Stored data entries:
··········
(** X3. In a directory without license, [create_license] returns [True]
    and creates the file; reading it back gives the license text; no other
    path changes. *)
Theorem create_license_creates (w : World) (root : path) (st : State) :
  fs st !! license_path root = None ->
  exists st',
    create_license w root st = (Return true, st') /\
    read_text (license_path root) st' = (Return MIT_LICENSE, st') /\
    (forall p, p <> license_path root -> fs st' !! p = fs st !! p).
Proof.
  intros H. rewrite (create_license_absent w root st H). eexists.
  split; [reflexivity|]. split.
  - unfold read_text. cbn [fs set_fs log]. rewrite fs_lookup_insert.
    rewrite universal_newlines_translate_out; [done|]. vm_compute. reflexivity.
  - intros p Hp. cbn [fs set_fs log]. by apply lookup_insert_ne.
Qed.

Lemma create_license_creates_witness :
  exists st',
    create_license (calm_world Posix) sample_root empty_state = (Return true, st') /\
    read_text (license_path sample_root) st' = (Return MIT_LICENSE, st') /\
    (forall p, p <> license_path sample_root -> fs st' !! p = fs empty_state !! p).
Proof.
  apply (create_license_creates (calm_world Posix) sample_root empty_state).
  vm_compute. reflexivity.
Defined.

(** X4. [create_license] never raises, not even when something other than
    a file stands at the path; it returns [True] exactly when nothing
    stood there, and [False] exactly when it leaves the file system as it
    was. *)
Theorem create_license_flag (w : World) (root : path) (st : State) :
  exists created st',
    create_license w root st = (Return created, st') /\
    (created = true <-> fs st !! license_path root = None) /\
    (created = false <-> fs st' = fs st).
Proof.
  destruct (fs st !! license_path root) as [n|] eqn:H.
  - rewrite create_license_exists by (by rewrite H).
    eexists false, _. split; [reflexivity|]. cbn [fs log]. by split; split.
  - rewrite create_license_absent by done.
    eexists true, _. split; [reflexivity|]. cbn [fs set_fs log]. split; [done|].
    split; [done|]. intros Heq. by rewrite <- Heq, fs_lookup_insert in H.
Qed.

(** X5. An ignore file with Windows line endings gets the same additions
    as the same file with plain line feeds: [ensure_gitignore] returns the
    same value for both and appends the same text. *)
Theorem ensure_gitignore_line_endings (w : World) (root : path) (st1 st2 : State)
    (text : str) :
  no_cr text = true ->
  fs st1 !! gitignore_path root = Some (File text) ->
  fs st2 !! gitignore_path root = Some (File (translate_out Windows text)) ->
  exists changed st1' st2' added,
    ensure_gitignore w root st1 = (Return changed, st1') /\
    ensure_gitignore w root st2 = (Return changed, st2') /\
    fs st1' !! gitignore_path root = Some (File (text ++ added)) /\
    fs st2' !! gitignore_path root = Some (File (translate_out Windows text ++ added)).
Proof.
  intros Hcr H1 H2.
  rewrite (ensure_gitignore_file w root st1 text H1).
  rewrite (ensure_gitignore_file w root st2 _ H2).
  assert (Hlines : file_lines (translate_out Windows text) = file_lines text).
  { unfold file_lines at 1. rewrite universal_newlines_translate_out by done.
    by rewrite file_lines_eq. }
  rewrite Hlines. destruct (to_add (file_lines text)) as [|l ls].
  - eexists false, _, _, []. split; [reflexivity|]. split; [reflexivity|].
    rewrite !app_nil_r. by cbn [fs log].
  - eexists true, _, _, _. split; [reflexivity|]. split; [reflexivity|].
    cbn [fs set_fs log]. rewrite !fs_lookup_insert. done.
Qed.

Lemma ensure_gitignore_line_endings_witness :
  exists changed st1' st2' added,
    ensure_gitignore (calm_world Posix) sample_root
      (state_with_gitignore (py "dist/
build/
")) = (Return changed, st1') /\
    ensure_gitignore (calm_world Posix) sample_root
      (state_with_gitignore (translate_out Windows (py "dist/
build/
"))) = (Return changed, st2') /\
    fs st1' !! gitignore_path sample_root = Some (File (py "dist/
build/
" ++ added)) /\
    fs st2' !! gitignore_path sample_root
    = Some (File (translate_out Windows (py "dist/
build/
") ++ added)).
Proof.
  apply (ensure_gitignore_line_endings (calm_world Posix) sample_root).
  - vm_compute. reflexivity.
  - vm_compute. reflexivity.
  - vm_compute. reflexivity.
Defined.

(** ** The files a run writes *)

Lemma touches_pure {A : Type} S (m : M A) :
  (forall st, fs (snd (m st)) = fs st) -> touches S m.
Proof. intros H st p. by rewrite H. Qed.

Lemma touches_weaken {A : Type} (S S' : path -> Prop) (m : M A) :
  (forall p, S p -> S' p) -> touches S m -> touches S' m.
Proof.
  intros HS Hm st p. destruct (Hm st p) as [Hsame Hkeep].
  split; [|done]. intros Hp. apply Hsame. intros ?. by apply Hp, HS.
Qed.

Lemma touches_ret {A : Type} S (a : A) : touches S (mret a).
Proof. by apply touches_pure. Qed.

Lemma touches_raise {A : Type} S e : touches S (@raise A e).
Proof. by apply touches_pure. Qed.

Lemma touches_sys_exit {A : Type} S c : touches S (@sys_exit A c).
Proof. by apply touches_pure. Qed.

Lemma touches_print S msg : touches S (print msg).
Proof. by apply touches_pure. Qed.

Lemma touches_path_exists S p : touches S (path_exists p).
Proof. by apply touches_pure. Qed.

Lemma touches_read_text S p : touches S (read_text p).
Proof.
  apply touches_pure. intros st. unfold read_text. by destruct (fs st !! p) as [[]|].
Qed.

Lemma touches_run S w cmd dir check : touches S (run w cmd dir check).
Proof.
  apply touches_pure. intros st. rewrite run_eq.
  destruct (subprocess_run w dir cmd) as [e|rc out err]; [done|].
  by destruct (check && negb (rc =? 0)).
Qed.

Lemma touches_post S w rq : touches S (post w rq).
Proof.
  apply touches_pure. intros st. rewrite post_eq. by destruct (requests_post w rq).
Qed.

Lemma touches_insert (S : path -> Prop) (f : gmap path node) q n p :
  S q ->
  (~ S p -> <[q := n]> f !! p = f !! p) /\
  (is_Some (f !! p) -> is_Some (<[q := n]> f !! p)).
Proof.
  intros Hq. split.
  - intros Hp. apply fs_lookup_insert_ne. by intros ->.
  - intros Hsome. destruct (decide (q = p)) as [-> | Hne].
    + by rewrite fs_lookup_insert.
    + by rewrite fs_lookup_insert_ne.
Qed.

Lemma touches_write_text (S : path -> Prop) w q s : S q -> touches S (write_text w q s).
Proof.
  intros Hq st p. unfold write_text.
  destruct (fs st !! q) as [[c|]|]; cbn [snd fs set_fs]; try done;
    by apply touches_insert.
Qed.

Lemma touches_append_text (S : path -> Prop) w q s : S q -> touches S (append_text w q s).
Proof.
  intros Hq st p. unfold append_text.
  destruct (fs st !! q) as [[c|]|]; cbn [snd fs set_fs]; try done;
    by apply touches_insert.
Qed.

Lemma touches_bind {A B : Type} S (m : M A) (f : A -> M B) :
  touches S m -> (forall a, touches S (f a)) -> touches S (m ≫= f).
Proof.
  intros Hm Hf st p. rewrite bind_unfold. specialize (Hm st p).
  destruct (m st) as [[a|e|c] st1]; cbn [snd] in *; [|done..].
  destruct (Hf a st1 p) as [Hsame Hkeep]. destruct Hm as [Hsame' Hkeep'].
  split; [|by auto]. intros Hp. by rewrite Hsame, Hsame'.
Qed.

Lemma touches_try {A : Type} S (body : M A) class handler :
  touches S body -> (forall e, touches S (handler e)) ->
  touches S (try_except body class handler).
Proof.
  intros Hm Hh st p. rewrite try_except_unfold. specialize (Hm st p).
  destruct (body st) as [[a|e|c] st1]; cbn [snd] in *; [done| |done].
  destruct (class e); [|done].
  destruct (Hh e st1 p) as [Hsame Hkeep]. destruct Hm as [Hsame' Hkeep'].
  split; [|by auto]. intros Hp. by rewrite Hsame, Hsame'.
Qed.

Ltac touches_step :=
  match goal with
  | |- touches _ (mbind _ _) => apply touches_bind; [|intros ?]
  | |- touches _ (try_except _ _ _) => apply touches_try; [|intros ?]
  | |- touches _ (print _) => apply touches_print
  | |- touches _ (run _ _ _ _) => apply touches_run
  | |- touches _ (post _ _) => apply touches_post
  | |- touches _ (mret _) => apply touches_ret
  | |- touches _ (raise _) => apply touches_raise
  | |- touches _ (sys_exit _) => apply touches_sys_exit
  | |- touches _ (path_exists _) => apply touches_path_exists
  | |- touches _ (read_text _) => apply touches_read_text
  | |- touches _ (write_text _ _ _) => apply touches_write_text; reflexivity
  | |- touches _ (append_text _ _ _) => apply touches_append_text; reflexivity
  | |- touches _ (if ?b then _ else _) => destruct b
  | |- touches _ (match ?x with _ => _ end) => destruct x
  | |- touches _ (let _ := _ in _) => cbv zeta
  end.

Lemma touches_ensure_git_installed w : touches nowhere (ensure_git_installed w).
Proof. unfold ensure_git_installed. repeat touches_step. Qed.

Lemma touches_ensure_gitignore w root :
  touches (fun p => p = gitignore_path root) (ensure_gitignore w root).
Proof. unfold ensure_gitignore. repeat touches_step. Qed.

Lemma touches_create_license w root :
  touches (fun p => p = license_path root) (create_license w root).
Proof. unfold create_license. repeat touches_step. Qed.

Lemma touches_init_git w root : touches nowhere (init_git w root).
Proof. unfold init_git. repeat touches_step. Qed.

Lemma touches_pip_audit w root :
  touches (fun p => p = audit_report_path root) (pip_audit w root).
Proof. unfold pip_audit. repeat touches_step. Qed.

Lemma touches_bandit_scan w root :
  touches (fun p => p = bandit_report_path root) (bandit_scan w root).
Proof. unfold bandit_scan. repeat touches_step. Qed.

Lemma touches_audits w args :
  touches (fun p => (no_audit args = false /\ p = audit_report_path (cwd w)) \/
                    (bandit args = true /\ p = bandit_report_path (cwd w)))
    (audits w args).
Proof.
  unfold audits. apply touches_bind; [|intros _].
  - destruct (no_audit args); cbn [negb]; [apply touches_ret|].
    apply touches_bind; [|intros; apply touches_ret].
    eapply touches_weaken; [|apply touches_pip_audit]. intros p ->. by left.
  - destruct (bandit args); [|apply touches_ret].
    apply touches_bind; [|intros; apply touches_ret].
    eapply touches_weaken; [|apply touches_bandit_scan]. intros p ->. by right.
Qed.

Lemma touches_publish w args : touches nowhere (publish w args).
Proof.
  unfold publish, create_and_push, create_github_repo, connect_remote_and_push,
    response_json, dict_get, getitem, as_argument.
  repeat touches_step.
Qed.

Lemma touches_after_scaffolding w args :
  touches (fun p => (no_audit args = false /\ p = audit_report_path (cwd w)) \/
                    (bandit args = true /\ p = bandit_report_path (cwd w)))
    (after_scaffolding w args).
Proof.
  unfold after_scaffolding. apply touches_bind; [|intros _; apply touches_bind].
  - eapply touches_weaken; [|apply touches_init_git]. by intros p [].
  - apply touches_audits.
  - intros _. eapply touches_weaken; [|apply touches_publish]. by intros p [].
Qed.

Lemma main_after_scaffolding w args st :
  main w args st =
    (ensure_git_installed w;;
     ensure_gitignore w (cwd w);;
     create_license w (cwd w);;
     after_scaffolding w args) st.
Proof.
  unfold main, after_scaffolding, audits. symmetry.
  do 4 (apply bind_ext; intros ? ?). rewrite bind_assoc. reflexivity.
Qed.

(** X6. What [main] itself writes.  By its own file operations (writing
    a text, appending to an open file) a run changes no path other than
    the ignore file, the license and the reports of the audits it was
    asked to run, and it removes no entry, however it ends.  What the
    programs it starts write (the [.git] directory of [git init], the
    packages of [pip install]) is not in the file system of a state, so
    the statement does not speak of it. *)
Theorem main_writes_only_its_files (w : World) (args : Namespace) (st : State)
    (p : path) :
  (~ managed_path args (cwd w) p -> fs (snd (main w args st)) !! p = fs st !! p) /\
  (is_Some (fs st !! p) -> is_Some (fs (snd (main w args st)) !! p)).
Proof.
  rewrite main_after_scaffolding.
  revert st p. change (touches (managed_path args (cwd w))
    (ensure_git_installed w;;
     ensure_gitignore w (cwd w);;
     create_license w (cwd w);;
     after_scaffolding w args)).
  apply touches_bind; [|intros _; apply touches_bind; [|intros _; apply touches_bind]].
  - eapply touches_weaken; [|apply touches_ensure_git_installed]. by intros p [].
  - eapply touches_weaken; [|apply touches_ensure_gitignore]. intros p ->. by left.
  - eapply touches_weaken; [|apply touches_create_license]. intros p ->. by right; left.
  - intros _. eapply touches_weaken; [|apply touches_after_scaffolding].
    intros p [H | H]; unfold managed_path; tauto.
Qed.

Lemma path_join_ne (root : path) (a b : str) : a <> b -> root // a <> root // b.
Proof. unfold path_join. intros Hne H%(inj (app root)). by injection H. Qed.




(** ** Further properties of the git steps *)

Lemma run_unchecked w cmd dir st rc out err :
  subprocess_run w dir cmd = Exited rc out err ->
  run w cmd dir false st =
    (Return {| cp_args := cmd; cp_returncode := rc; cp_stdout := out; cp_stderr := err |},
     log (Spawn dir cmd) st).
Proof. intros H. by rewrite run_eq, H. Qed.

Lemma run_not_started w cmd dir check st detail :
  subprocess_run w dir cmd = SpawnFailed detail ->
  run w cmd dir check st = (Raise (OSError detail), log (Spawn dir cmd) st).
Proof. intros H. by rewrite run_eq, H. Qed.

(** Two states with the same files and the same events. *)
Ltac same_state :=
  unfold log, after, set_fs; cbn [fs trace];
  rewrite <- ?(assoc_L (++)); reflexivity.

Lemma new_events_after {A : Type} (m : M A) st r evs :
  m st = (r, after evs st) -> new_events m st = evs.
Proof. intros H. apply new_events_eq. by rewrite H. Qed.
··········
DIRECTIONS: For this exercise, repeat exactly the lines of the data above from the one with "(audits w args)." down to the one with "(~ managed_path args", both end lines included.

SOLUTION TO THIS EXERCISE:
    (audits w args).
Proof.
  unfold audits. apply touches_bind; [|intros _].
  - destruct (no_audit args); cbn [negb]; [apply touches_ret|].
    apply touches_bind; [|intros; apply touches_ret].
    eapply touches_weaken; [|apply touches_pip_audit]. intros p ->. by left.
  - destruct (bandit args); [|apply touches_ret].
    apply touches_bind; [|intros; apply touches_ret].
    eapply touches_weaken; [|apply touches_bandit_scan]. intros p ->. by right.
Qed.

Lemma touches_publish w args : touches nowhere (publish w args).
Proof.
  unfold publish, create_and_push, create_github_repo, connect_remote_and_push,
    response_json, dict_get, getitem, as_argument.
  repeat touches_step.
Qed.

Lemma touches_after_scaffolding w args :
  touches (fun p => (no_audit args = false /\ p = audit_report_path (cwd w)) \/
                    (bandit args = true /\ p = bandit_report_path (cwd w)))
    (after_scaffolding w args).
Proof.
  unfold after_scaffolding. apply touches_bind; [|intros _; apply touches_bind].
  - eapply touches_weaken; [|apply touches_init_git]. by intros p [].
  - apply touches_audits.
  - intros _. eapply touches_weaken; [|apply touches_publish]. by intros p [].
Qed.

Lemma main_after_scaffolding w args st :
  main w args st =
    (ensure_git_installed w;;
     ensure_gitignore w (cwd w);;
     create_license w (cwd w);;
     after_scaffolding w args) st.
Proof.
  unfold main, after_scaffolding, audits. symmetry.
  do 4 (apply bind_ext; intros ? ?). rewrite bind_assoc. reflexivity.
Qed.

(** X6. What [main] itself writes.  By its own file operations (writing
    a text, appending to an open file) a run changes no path other than
    the ignore file, the license and the reports of the audits it was
    asked to run, and it removes no entry, however it ends.  What the
    programs it starts write (the [.git] directory of [git init], the
    packages of [pip install]) is not in the file system of a state, so
    the statement does not speak of it. *)
Theorem main_writes_only_its_files (w : World) (args : Namespace) (st : State)
    (p : path) :
  (~ managed_path args (cwd w) p -> fs (snd (main w args st)) !! p = fs st !! p) /\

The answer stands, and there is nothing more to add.